Common Analytical Techniques Used for Residual Impurity Analysis
Mass spectrometry (MS) is an analytical technique for the determination of the elemental composition of a sample or molecule.
It is also used for elucidating the chemical structures of molecules, such as peptides and other chemical compounds. The MS
principle consists of ionizing chemical compounds to generate charged molecules or molecule fragments and measuring their
mass-to-charge ratios. MS instruments consist of three modules: an ion source, which converts molecules into ions; a mass
analyzer, which sorts the ions by their masses by applying electromagnetic fields; and a detector, which measures the ions
thus, providing data for calculating the abundances of each ion present. In a typical MS procedure, the sample is introduced
to the MS instrument after chromatographic separation (GC or LC). The components are ionized by one of a variety of methods
(electron impact, electrospray, or chemical ionization). The ions are then directed by an electromagnetic field in an ion
trap, quadrupole, or time-of-flight to a detector. Computation of the mass-to-charge ratio (m/z) is then performed to generate
a mass spectrum.
MS has both qualitative and quantitative uses and is one of the primary tools for monitoring and identifying residual impurities.
Extractables and leachables profiles are typically generated using a combination of GC/MS, LC/MS, and ICP/MS. Triple quad
mass spectrometry is a powerful tool for monitoring known residual impurities.
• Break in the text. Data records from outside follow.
(** The data members: [Allocator alloc_; T *mem_; std::size_t n_;] *)
Record t (T : Type) (alignment_v : Z) := mk {
  alloc_ : AlignedAllocator.t T alignment_v;
  mem_ : Z;
  n_ : Z
}.
Arguments mk {T alignment_v}.
Arguments alloc_ {T alignment_v}.
Arguments mem_ {T alignment_v}.
Arguments n_ {T alignment_v}.

(** [iterator] is [pointer]: an element position [off] in the block at
    [base].  A forward iterator of some other sequence, as the range
    constructor and the initializer list take them, is positioned in front
    of the elements still to come. *)
Inductive iterator (T : Type) :=
  | PtrIt (base : Z) (off : nat)
  | SeqIt (rest : list T).
Arguments PtrIt {T}.
Arguments SeqIt {T}.

Section Members.
Context `{Platform} {T : Type} `{Element T} {alignment_v : Z}.

Local Abbreviation A := (AlignedAllocator.t T alignment_v).
Local Abbreviation Self := (t T alignment_v).
Local Abbreviation W := (World T Self).

(** *** Access to the members of the object [this] *)

Definition get (this : nat) : M W Self :=
  fun w => match objects w !! this with
           | Some o => Ret o w
           | None => Undef NoSuchObject
           end.

Definition put (this : nat) (o : Self) : M W unit :=
  fun w => Ret tt (with_objects w (<[this := o]> (objects w))).

Definition set_alloc_ (this : nat) (a : A) : M W unit :=
  let! o := get this in put this (mk a (mem_ o) (n_ o)).

Definition set_mem_ (this : nat) (p : Z) : M W unit :=
  let! o := get this in put this (mk (alloc_ o) p (n_ o)).

Definition set_n_ (this : nat) (n : Z) : M W unit :=
  let! o := get this in put this (mk (alloc_ o) (mem_ o) n).

(** *** Iterators and the standard algorithms on raw storage *)

(** [*it] *)
Definition deref (it : iterator T) : M W T :=
  match it with
  | PtrIt base off => load base off
  | SeqIt (x :: _) => ret x
  | SeqIt [] => undefined InvalidRange
  end.

(** [++it] *)
Definition next (it : iterator T) : iterator T :=
  match it with
  | PtrIt base off => PtrIt base (S off)
  | SeqIt rest => SeqIt (tail rest)
  end.

(** [std::distance(first, last)]; [last] must be reachable from
    [first]. *)
Definition distance (first last : iterator T) : M W Z :=
  match first, last with
  | PtrIt b1 o1, PtrIt b2 o2 =>
      if (b1 =? b2) && (o1 <=? o2)%nat
      then ret (Z.of_nat o2 - Z.of_nat o1)
      else undefined InvalidRange
  | SeqIt l1, SeqIt l2 =>
      if (length l2 <=? length l1)%nat
      then ret (Z.of_nat (length l1) - Z.of_nat (length l2))
      else undefined InvalidRange
  | _, _ => undefined InvalidRange
  end.

(** [std::destroy(first, first + count)] on the block at [base]. *)
Definition destroy_range (base : Z) (count : nat) : M W unit :=
  for_loop 0 count (fun i => destroy_at base i).

(** The loop of [std::uninitialized_copy]: [cur] elements are already
    constructed at [result]; if a copy constructor throws, they are
    destroyed and the exception is thrown again. *)
Fixpoint uninitialized_copy_loop (first : iterator T) (count : nat)
    (result : Z) (cur : nat) : M W unit :=
  match count with
  | O => ret tt
  | S c =>
      let! x := deref first in
      try_catch (construct_at result cur (fun k => copy_construct k x))
                (fun e => destroy_range result cur ;; throw e) ;;
      uninitialized_copy_loop (next first) c result (S cur)
  end.

(** [std::uninitialized_copy(first, last, result)], [result] the start
    of a block. *)
Definition uninitialized_copy (first last : iterator T) (result : Z)
    : M W unit :=
  let! len := distance first last in
  uninitialized_copy_loop first (Z.to_nat len) result 0.

(** [std::uninitialized_fill(first, first + count, v)] on the block at
    [base], with the same clean-up. *)
Fixpoint uninitialized_fill_loop (count : nat) (base : Z) (cur : nat)
    (v : T) : M W unit :=
  match count with
  | O => ret tt
  | S c =>
      try_catch (construct_at base cur (fun k => copy_construct k v))
                (fun e => destroy_range base cur ;; throw e) ;;
      uninitialized_fill_loop c base (S cur) v
  end.

(** *** Private members *)

(** [void deallocate()] *)
Definition deallocate (this : nat) : M W unit :=
  let! o := get this in
  if mem_ o =? 0 then ret tt
  else
    for_loop 0 (Z.to_nat (n_ o)) (fun i => destroy_at (mem_ o) i) ;;
    AlignedAllocator.deallocate (alloc_ o) (mem_ o) (n_ o).

(** [void check_range(size_type i)] *)
Definition check_range (this : nat) (i : Z) : M W unit :=
  let! o := get this in
  if mem_ o =? 0 then throw (domain_error "uninitialized DynArray")
  else if i >=? n_ o
  then throw (out_of_range ("elt " +:+ to_string i +:+ ", size " +:+
                            to_string (n_ o)))
  else ret tt.

(** *** Constructors: each yields the members of the new object *)

(** [DynArray(std::size_t n, Allocator a, ConstructionArgs &&...args)] *)
Definition ctor_sized (n : Z) (a : A) (args : Args) : M W Self :=
  let! p := AlignedAllocator.allocate a n in
  for_loop 0 (Z.to_nat n) (fun i => construct_at p i (construct args)) ;;
  ret (mk a p n).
Tandem quadrupole mass spectrometers separate
a compound, and further break it down to yield highly specific daughter ions. These daughter ions can be used for quantification
and yield high sensitivity and selectivity. Residual antibiotics can be measured using LC/MS/MS. Internal standards are commonly
used and in many cases, part-per-billion (ppb) levels can be accurately detected and quantitated in very complex sample matrices.
High performance liquid chromatography (HPLC) is one of the most common methods of separation and analysis. Separation of
components of a mixture is achieved by taking advantage of their different solubility. Therefore, the partition of the solute
between the mobile phase and the stationary phase provides the basis of the analysis. A mobile phase gradient is usually used
to separate the components. This technique is best suited for nonvolatile organic compounds. Size-exclusion chromatography
(SEC) is a form of HPLC that allows one to separate molecules based on size. The mechanism used is that the large molecules
are excluded from the pores of the stationary phase. HPLC systems are configured with various detectors including ultraviolet
(UV), refractive index, fluorescence, photodiode array, electrochemical, evaporative light scattering detector, charged aerosol,
and mass spectrometer. Each of these detectors has advantages and disadvantages, and therefore, must be chosen based on the
analyte of interest, the sample matrix, the sensitivity, and the selectivity required. Coupling of HPLC with the CAD detector
has recently found many applications for monitoring impurities that do not contain chromaphores.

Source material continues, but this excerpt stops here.